In this phase II/III, randomized, open-label, active-control, multicentre study, children with CABP aged 2‒17 years were randomly assigned to receive either solithromycin (capsules, suspension, or intravenous) or an appropriate comparator antibiotic in a 3:1 ratio (planned n=400).

Treatment-emergent adverse events (AEs) and AE-related drug discontinuations were the primary safety endpoints. Secondary effectiveness endpoint was clinical improvement following treatment without additional antimicrobial therapy.

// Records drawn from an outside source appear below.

(** The file system and [serde_json], as far as the loader uses them. *)
Class ManifestFiles := {
  mf_exists : Str.t → bool;
  mf_join : Str.t → Str.t → Str.t;
  mf_read_to_string : Str.t → result Str.t Str.t;
  mf_parse : Str.t → result PackageManifest.t Str.t
}.

Module PackageLoader.
Section loader.
Context `{ManifestFiles}.
(* packages/src/lib.rs:13-13 PACKAGE_MANIFEST_NAME *)
Definition PACKAGE_MANIFEST_NAME : Str.t := Str.of_string "pandagend.json".
(* packages/src/lib.rs:143-150 PackageLoader::load_from_path *)
Definition load_from_path (path : Str.t) : result PackageManifest.t PackageError.t :=
  match mf_read_to_string path with
  | Err e => Err (PackageError.Io e)
  | Ok data =>
      match mf_parse data with
      | Err e => Err (PackageError.Parse e)
      | Ok manifest =>
          match PackageManifest.validate manifest with
          | Err e => Err e
          | Ok _ => Ok manifest
          end
      end
  end.
(* packages/src/lib.rs:133-141 PackageLoader::load_from_dir *)
Definition load_from_dir (dir : Str.t) : result PackageManifest.t PackageError.t :=
  let manifest_path := mf_join dir PACKAGE_MANIFEST_NAME in
  if mf_exists manifest_path then load_from_path manifest_path
  else Err (PackageError.ManifestNotFound manifest_path).
End loader.
End PackageLoader.

Module ComponentLoader.
(* packages/src/lib.rs:164-172 ComponentLoader::build_launch_plan (component) *)
Definition launch_spec (c : ComponentSpec.t) : ComponentLaunchSpec.t :=
  ComponentLaunchSpec.mk (ComponentSpec.id c) (ComponentSpec.name c) (ComponentSpec.component_type c)
    (ComponentSpec.entry c) (ComponentSpec.focusable c) (ComponentSpec.metadata c) (ComponentSpec.budget c).
(* packages/src/lib.rs:157-174 ComponentLoader::build_launch_plan *)
Definition build_launch_plan (m : PackageManifest.t) : result (list ComponentLaunchSpec.t) PackageError.t :=
  match PackageManifest.validate m with
  | Err e => Err e
  | Ok _ => Ok (launch_spec <$> PackageManifest.components m)
  end.
End ComponentLoader.

(** ** The registry *)

Module PackageEntry.
(* package_registry/src/lib.rs:8-13 PackageEntry *)
Record t := mk { name : Str.t; version : Str.t; source_digest : Str.t }.
#[global] Instance eq_dec : EqDecision t.
Proof. solve_decision. Defined.
End PackageEntry.

Module RegistryIndex.
(* package_registry/src/lib.rs:15-18 RegistryIndex *)
Record t := mk { packages : list PackageEntry.t }.
(* package_registry/src/lib.rs:21-23 RegistryIndex::add *)
Definition add (entry : PackageEntry.t) (i : t) : t := mk (packages i ++ [entry]).
(* package_registry/src/lib.rs:25-29 RegistryIndex::find *)
Definition find (name version : Str.t) (i : t) : option PackageEntry.t :=
  snd <$> list_find (λ e, PackageEntry.name e = name ∧ PackageEntry.version e = version) (packages i).
End RegistryIndex.

Module BuildPlan.
(* package_registry/src/lib.rs:32-39 BuildPlan *)
Record t := mk {
  name : Str.t;
  version : Str.t;
  source_digest : Str.t;
  toolchain : Str.t;
  build_flags : list Str.t
}.
(** The bytes given to the hasher. *)
(* package_registry/src/lib.rs:44-55 BuildPlan::reproducible_hash (updates) *)
Definition hashed_bytes (p : t) : list N :=
  Utf8.as_bytes (name p) ++ lit "@" ++ Utf8.as_bytes (version p) ++ lit "|"
  ++ Utf8.as_bytes (source_digest p) ++ lit "|" ++ Utf8.as_bytes (toolchain p) ++ lit "|"
  ++ (build_flags p ≫= λ flag, Utf8.as_bytes flag ++ lit ";").
(* package_registry/src/lib.rs:42-57 BuildPlan::reproducible_hash *)
Definition reproducible_hash `{Sha256} (p : t) : Str.t := hex_digest (hashed_bytes p).
End BuildPlan.

Module RegistryLock.
(* package_registry/src/lib.rs:60-64 RegistryLock *)
Record t := mk { packages : list PackageEntry.t; build_hash : Str.t }.
End RegistryLock.

Module RegistryError.
(* package_registry/src/lib.rs:66-70 RegistryError *)
Inductive t := NotFound (name version : Str.t).
(* package_registry/src/lib.rs:68-69 RegistryError (Display) *)
Definition to_string (e : t) : Str.t :=
  let 'NotFound n v := e in Str.of_string "Package not found: " ++ n ++ Str.of_string "@" ++ v.
End RegistryError.

Module RegistryResolver.
(* package_registry/src/lib.rs:72-79 RegistryResolver *)
Record t := new { index : RegistryIndex.t }.
(* package_registry/src/lib.rs:81-92 RegistryResolver::resolve *)
Definition resolve `{Sha256} (plan : BuildPlan.t) (r : t) : result RegistryLock.t RegistryError.t :=
  match RegistryIndex.find (BuildPlan.name plan) (BuildPlan.version plan) (index r) with
  | None => Err (RegistryError.NotFound (BuildPlan.name plan) (BuildPlan.version plan))
  | Some entry => Ok (RegistryLock.mk [entry] (BuildPlan.reproducible_hash plan))
  end.
End RegistryResolver.

Module SupplyChainReport.
(* package_registry/src/lib.rs:95-99 SupplyChainReport *)
Record t := mk { build_hash : Str.t; sources : gmap Str.t Str.t }.
(* package_registry/src/lib.rs:102-114 SupplyChainReport::from_lock *)
Definition from_lock (lock : RegistryLock.t) : t :=
  mk (RegistryLock.build_hash lock)
     (foldl (λ m pkg, <[PackageEntry.name pkg ++ Str.of_string "@" ++ PackageEntry.version pkg
                        := PackageEntry.source_digest pkg]> m) ∅ (RegistryLock.packages lock)).
End SupplyChainReport.

(** ** Measured boot *)

Module ComponentMeasurement.
(* secure_boot/src/lib.rs:8-12 ComponentMeasurement *)
Record t := mk { name : Str.t; digest : Str.t }.
#[global] Instance eq_dec : EqDecision t.
Proof. solve_decision. Defined.
End ComponentMeasurement.

Module MeasurementLog.
(* secure_boot/src/lib.rs:14-17 MeasurementLog *)
Record t := mk { components : list ComponentMeasurement.t }.
(* secure_boot/src/lib.rs:20-25 MeasurementLog::record *)
Definition record (name digest : Str.t) (l : t) : t :=
  mk (components l ++ [ComponentMeasurement.mk name digest]).
End MeasurementLog.

Module BootPolicy.
(* secure_boot/src/lib.rs:28-31 BootPolicy *)
Record t := mk { required : gmap Str.t Str.t }.
(* secure_boot/src/lib.rs:40-44 BootPolicy::new *)
Definition new : t := mk ∅.
(* secure_boot/src/lib.rs:46-49 BootPolicy::require *)
Definition require (name digest : Str.t) (p : t) : t := mk (<[name := digest]> (required p)).
(** The entries in the order of the [BTreeMap]. *)
Definition entries (p : t) : list (Str.t * Str.t) := btree_iter Utf8.leb (required p).
End BootPolicy.

Module AttestationReport.
(* secure_boot/src/lib.rs:52-56 AttestationReport *)
Record t := mk { measurements : MeasurementLog.t; policy_digest : Str.t }.
End AttestationReport.

Module BootError.
(* secure_boot/src/lib.rs:58-69 BootError *)
Inductive t :=
| MissingComponent (name : Str.t)
| DigestMismatch (name expected actual : Str.t).
End BootError.

Section hashing.
Context `{Sha256}.
(* secure_boot/src/lib.rs:127-131 hash_bytes *)
Definition hash_bytes (bytes : list N) : Str.t := hex_digest bytes.
(* secure_boot/src/lib.rs:134-140 hash_policy (updates) *)
Definition policy_bytes (p : BootPolicy.t) : list N :=
  BootPolicy.entries p ≫= λ '(name, digest),
    Utf8.as_bytes name ++ lit "=" ++ Utf8.as_bytes digest ++ lit ";".
(* secure_boot/src/lib.rs:133-142 hash_policy *)
Definition hash_policy (p : BootPolicy.t) : Str.t := hex_digest (policy_bytes p).
End hashing.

The trial was stopped prior to completion, but the reason was not related to safety. Before discontinuation, 97 participants were randomized to solithromycin (n=73) or comparator (n=24). Treatment-emergent AE occurred in 24 children (34 percent, 95 percent confidence interval [CI], 23‒47) in the solithromycin group and seven (29 percent, 95 percent CI, 13‒51) in the comparator group.

The most common AEs associated with solithromycin were infusion site pain and elevated liver enzymes. Treatment was stopped due to AEs in three patients (4.3 percent) in the solithromycin group and one (4.2 percent) in the comparator group.

Forty children (65 percent, 95 percent CI, 51‒76) on solithromycin achieved clinical improvement on the last day of treatment compared with 17 (81 percent, 95 percent CI, 58‒95) in the comparator group. The number of patients achieving clinical cure was similar between solithromycin (60 percent, 95 percent CI, 47‒72) and comparator groups (68 percent, 95 percent CI, 43‒87).

“Solithromycin is a new macrolide-ketolide antibiotic with potential effectiveness in paediatric CABP,” the investigators said.